E antes que você se virasse para subir as escadas, ela segurou seu outro braço e o impediu de continuar, e foi aí que me arrependi de ter a boca tão grande. Droga.

— Aonde pensa que vai? — ela disse, ríspida, e você não gostou nada daquilo. — Pedreira?

— Me solta! — você puxou o braço, me lançando um olhar de ódio. Ela não sabia sobre a pedreira, e eu não sabia que ela não sabia. Porra, Eddie!

Sua respiração ficou desregulada e ela já estava se aproximando da janela, cortando nosso contato visual. Eu hesitei, dando alguns passos para trás e sentindo que dessa vez ela até que tem uns bons motivos para não gostar de mim.

— Vá até o seu quarto, Edward.

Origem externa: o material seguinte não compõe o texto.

Lemma db_set_size_ok h d D cur w n :
  h_data h !! d = Some D → d ≠ 0 → holds h D (cur, w) → (d_base D).1 < h_fresh h → 0 ≤ n < 2 ^ 62 →
  ∃ h' D', db_set_size d n h = Ok (0, h') ∧ h_msgs h' = h_msgs h ∧ h_fresh h ≤ h_fresh h' ∧
    h_data h' = <[d := D']> (h_data h) ∧ d_referenceCount D' = d_referenceCount D ∧ holds h' D' (resized n cur w) ∧
    (∀ a, a ≠ (d_base D).1 → a ≠ (d_base D').1 → h_chars h' !! a = h_chars h !! a) ∧
    ((d_base D').1 = (d_base D).1 ∨ h_fresh h ≤ (d_base D').1 < h_fresh h' ∧ h_chars h' !! (d_base D).1 = None).
Proof.
  intros HD Hd0 (Hc1 & Hm1 & Hcm & Hbl & Hdel & Hb0 & Hbp & Hch) Hba Hn. cbn [fst snd] in *. unfold db_set_size, resized.
  rewrite (get_db_ok _ D), bind_Ok, Hm1 by done. split_if.
  - eexists _, (db_with_size n D). split; [reflexivity|]. cbn [put_db with_dbs h_msgs h_fresh h_data h_chars db_with_size d_referenceCount d_base].
    split_and!; try done; [|by left]. unfold holds. cbn. split_and!; try done; lia.
  - unfold new_array, fresh_address. cbv beta iota zeta. rewrite Hdel, Hc1.
    set (a := h_fresh h) in *. set (src := take (Z.to_nat cur) w).
    assert (#src = cur) as Hsrc by (unfold src; rewrite length_take; lia).
    change (put_array a (junk n) _) with (put_array a (junk n) (bump h)). set (h1 := put_array a (junk n) (bump h)).
    assert (read_chars (d_base D) cur h1 = Ok src) as Er.
    { unfold read_chars. split_if; [subst src; by replace cur with 0|]. unfold h1. cbn [put_array with_chars h_chars bump].
      rewrite (follow_ok _ _ w) by (try lia; rewrite lookup_insert_ne by lia; done). rewrite bind_Ok, Hb0.
      rewrite load_slice by lia. unfold slice, src. by rewrite Z.sub_0_r, Z.add_0_l. }
    rewrite Er, bind_Ok.
    assert (write_chars (a, 0) src h1 = Ok (put_array a (patched 0 src (junk n)) h1)) as Ew.
    { unfold write_chars. cbn [fst snd]. split_if.
      - destruct src; [|done]. unfold patched. cbn. unfold h1, put_array, with_chars. cbn. by rewrite insert_insert_eq.
      - rewrite (follow_ok _ _ (junk n)) by (try lia; unfold h1; cbn; apply lookup_insert_eq).
        rewrite bind_Ok, store_patched by (rewrite ?junk_length by lia; lia). done. }
    rewrite Ew, bind_Ok. unfold delete_array. rewrite (proj2 (Z.eqb_neq _ 0)) by lia. rewrite Hb0. cbn [Z.eqb negb].
    unfold h1. cbn [put_array with_chars h_chars bump].
    rewrite (follow_ok _ _ w) by (try lia; rewrite !lookup_insert_ne by lia; done). rewrite !bind_Ok.
    eexists _, _. split; [reflexivity|]. unfold holds.
    cbn [put_db put_array bump with_dbs with_chars h_msgs h_fresh h_data h_chars d_referenceCount d_curSize d_maxSize d_deleteData d_base fst snd].
    rewrite patched_length by (rewrite ?junk_length by lia; lia). rewrite junk_length by lia.
    split_and!; try done; try (cbn; lia).
    + cbn [d_base fst]. rewrite lookup_delete_ne by lia. by rewrite lookup_insert_eq.
    + intros a' Ha1 Ha2. by rewrite lookup_delete_ne, !lookup_insert_ne by done.
    + right. split; [cbn; lia|]. apply lookup_delete_eq.
Qed.

Lemma step_resize i k n : simulates (BResize i k n).
Proof.
  intros hs h s cs r s' Hrel Hstep. cbn [block_step] in Hstep. case_bool_decide as Hn; [|done].
  destruct (s_chains s !! i) as [vs|] eqn:Hi; [|done]. cbn in Hstep. destruct (vs !! k) as [v|] eqn:Hk; [|done]. cbn in Hstep.
  destruct (related_block _ _ _ _ _ _ _ _ _ Hrel Hi Hk)
    as (m & c & x & b & D & [cur w] & Hm & Hc & Hx & Ex & Hb & Hx0 & Hrd & Hwr & Hr & HD & Hd0 & Hbuf & Hh & Hct & Hin & Hv1 & Hv2).
  rewrite Hbuf in Hstep. cbn in Hstep. simplify_eq. fold (resized n cur w).
  assert (h_chars h !! (d_base D).1 = Some w ∧ 0 ≤ cur ≤ #w) as [Hch Hcur] by (destruct Hh as (_ & _ & ? & _ & _ & _ & _ & ?); done).
  pose proof Hrel as [L E S N Dk M V X B Z].
  assert (0 < (d_base D).1 < h_fresh h) as Hba by (apply (proj1 (do_fresh _ _ _ _ Dk)); by eexists).
  cbn [block_op]. rewrite (handle_ok _ _ _ Hm), bind_Ok, Ex, bind_Ok. unfold mb_set_size. rewrite (get_mb_ok x b), bind_Ok by done.
  destruct (db_set_size_ok h _ D cur w n HD Hd0 Hh (proj2 Hba) Hn) as (h' & D' & E1 & Em & Ef & Ed & Ect & Hh' & Hothers & Hbase).
  rewrite E1, !bind_Ok. cbn [Z.eqb]. eexists _, h', cs, r. split; [reflexivity|].
  rewrite <- (list_insert_id (s_chains s) i vs Hi) at 1. rewrite <- (list_insert_id vs k v Hk) at 1.
  pose proof (resized_length n cur w Hcur).
  eapply (related_update hs h s cs r h' _ i k c vs x v v b b); try done.
  - by rewrite Em, insert_id.
  - eapply data_ok_update; try done. by rewrite Ect.
  - intros u Hu. by eapply view_ok_insert.
  - eapply view_ok_insert; [done..|]. eexists. split; [exact Hbuf|]. cbn in Hv2 |- *. lia.
Qed.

Vamos conversar. — ela disse, e as cortinas se fecharam. Eu fiquei parado, estático com a certeza de que agora você é quem quer comer o meu couro agora e definitivamente no sentido ruim da expressão.

Eu desci da varanda e observei a janela de seu quarto, onde você tinha os lábios apertados e uma feição irada estampada no rosto. Eu me diverti mais do que me preocupei com toda aquela situação, pensando em como você iria explicar toda aquela situação para nossos amigos quando nos encontrássemos de novo.

Eu só não estava esperando um sumiço repentino de cinco dias seguidos, Eddie.

E, agora, acho que preciso fazer alguma coisa.